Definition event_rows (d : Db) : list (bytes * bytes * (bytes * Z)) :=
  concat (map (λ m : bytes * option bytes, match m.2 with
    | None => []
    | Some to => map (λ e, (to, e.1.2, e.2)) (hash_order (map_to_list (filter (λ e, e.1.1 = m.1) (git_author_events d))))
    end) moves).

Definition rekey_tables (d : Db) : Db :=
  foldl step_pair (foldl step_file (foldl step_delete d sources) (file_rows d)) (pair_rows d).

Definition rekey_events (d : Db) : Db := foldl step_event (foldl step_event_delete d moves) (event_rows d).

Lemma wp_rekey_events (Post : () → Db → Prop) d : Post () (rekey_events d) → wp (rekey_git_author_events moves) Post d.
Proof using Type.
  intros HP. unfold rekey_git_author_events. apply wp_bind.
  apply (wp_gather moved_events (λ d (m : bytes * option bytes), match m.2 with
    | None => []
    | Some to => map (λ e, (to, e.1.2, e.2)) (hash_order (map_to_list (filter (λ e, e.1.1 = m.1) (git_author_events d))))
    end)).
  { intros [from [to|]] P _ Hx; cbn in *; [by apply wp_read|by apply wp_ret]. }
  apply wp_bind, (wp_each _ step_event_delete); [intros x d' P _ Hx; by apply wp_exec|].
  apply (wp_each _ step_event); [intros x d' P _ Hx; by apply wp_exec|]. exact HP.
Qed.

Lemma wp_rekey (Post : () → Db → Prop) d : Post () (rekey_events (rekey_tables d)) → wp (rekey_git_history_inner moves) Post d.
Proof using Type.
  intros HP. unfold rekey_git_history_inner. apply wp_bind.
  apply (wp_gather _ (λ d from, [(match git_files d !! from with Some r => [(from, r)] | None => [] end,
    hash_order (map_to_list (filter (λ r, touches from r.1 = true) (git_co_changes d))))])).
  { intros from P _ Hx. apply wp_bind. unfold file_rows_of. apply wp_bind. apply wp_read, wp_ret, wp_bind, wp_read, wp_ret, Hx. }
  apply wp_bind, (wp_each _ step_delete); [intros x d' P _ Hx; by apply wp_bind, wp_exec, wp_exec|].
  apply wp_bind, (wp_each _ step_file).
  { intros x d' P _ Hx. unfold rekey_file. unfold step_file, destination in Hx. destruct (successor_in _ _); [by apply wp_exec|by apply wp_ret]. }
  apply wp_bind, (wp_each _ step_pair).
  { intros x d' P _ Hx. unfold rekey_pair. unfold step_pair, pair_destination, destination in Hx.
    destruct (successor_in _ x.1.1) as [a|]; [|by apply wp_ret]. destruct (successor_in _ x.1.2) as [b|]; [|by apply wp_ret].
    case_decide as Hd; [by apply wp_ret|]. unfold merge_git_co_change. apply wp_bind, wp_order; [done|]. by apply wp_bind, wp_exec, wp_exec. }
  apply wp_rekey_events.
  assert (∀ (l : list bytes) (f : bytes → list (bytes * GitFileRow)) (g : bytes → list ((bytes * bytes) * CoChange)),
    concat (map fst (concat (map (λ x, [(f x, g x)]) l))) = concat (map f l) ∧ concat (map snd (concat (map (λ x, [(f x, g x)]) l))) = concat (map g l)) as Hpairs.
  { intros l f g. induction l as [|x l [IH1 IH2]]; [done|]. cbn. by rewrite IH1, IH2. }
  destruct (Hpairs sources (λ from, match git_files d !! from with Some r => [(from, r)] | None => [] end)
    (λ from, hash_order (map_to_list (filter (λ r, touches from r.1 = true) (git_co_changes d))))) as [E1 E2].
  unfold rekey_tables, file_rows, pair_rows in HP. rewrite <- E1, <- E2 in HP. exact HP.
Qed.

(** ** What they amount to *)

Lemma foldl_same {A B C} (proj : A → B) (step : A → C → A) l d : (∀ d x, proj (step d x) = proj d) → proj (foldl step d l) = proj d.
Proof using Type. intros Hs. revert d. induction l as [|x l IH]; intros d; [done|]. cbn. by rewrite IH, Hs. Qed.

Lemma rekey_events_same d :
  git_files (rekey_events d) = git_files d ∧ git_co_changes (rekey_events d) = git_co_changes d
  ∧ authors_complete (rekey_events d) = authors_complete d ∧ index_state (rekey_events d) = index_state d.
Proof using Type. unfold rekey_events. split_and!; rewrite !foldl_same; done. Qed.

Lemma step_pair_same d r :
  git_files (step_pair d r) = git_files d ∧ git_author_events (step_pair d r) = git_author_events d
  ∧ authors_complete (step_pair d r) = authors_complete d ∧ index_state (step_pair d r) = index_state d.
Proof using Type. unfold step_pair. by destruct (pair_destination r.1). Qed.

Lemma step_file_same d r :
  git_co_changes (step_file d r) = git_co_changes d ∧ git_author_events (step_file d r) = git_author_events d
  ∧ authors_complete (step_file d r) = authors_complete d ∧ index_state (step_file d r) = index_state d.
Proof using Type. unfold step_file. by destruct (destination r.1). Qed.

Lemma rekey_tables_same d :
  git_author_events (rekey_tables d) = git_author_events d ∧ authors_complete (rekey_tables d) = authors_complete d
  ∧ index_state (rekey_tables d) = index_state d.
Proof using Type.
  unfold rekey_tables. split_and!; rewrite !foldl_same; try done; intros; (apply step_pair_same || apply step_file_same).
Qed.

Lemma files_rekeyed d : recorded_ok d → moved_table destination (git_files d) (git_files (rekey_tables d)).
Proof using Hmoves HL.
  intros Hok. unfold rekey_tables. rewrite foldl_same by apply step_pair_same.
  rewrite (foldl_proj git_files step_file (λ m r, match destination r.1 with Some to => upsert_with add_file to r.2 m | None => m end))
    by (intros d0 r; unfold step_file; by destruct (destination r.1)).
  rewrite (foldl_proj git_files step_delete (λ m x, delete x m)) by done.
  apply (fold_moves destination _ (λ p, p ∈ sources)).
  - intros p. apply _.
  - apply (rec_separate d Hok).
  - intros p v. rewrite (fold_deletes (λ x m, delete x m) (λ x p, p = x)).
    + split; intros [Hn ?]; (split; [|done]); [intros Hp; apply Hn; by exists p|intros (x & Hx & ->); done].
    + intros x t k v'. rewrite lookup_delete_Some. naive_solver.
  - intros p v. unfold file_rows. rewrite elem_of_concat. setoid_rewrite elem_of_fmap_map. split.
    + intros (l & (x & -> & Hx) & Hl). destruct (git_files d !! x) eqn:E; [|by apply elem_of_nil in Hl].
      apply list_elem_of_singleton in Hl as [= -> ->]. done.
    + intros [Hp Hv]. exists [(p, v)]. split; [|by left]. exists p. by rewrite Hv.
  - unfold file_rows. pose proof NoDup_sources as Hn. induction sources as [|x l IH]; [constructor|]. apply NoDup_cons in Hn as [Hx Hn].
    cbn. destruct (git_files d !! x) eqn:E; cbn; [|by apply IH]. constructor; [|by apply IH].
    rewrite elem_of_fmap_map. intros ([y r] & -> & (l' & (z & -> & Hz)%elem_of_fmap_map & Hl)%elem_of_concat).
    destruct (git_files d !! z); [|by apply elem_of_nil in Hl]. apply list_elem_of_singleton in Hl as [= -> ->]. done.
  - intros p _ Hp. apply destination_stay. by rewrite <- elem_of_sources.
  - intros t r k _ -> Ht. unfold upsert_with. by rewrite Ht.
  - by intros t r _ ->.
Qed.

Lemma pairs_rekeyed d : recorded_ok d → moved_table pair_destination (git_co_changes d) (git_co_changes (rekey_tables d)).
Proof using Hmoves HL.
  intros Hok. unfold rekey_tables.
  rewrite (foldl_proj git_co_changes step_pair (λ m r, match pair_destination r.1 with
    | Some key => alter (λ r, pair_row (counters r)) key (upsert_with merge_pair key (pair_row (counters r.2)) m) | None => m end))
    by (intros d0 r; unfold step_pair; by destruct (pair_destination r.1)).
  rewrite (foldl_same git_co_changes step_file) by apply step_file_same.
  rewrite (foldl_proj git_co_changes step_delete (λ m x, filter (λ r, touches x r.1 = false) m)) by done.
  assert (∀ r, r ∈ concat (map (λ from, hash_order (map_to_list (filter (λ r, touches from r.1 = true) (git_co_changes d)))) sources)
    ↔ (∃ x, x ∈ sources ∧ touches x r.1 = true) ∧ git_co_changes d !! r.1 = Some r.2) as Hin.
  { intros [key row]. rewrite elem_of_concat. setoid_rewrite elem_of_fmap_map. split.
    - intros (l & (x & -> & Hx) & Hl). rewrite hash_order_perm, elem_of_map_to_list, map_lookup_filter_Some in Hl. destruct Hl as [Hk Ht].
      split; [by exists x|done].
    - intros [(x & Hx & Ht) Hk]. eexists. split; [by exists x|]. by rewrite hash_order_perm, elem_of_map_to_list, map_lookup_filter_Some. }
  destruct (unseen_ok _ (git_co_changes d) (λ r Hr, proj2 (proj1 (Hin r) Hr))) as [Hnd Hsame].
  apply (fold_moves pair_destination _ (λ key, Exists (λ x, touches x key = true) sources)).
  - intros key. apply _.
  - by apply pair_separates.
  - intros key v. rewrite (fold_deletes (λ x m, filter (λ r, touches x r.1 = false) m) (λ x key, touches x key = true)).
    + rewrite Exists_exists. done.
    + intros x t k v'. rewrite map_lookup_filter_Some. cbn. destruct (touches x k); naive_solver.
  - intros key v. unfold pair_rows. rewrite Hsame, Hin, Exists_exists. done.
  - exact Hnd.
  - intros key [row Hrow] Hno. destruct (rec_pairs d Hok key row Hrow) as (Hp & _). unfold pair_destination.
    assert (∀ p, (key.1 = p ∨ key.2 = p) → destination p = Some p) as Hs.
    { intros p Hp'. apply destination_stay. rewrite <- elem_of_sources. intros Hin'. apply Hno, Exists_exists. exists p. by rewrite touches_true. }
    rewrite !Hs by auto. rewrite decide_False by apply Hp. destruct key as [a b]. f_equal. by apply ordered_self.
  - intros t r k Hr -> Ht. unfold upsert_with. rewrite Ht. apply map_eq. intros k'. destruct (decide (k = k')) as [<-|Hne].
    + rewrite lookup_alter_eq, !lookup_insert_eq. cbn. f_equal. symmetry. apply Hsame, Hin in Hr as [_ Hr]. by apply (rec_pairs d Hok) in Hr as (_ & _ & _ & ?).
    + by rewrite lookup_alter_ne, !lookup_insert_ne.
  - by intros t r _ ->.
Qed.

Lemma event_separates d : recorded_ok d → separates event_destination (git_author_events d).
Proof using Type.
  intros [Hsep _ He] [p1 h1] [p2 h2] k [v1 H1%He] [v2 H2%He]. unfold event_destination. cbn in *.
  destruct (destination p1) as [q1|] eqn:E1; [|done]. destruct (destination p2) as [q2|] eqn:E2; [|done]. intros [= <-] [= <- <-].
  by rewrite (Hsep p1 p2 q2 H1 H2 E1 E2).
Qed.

> _What to work on_
The lines running from the start of the data through the one that contains "foldl step_pair (foldl" should be reproduced exactly, and only those.

> _Result of this task_
Definition event_rows (d : Db) : list (bytes * bytes * (bytes * Z)) :=
  concat (map (λ m : bytes * option bytes, match m.2 with
    | None => []
    | Some to => map (λ e, (to, e.1.2, e.2)) (hash_order (map_to_list (filter (λ e, e.1.1 = m.1) (git_author_events d))))
    end) moves).

Definition rekey_tables (d : Db) : Db :=
  foldl step_pair (foldl step_file (foldl step_delete d sources) (file_rows d)) (pair_rows d).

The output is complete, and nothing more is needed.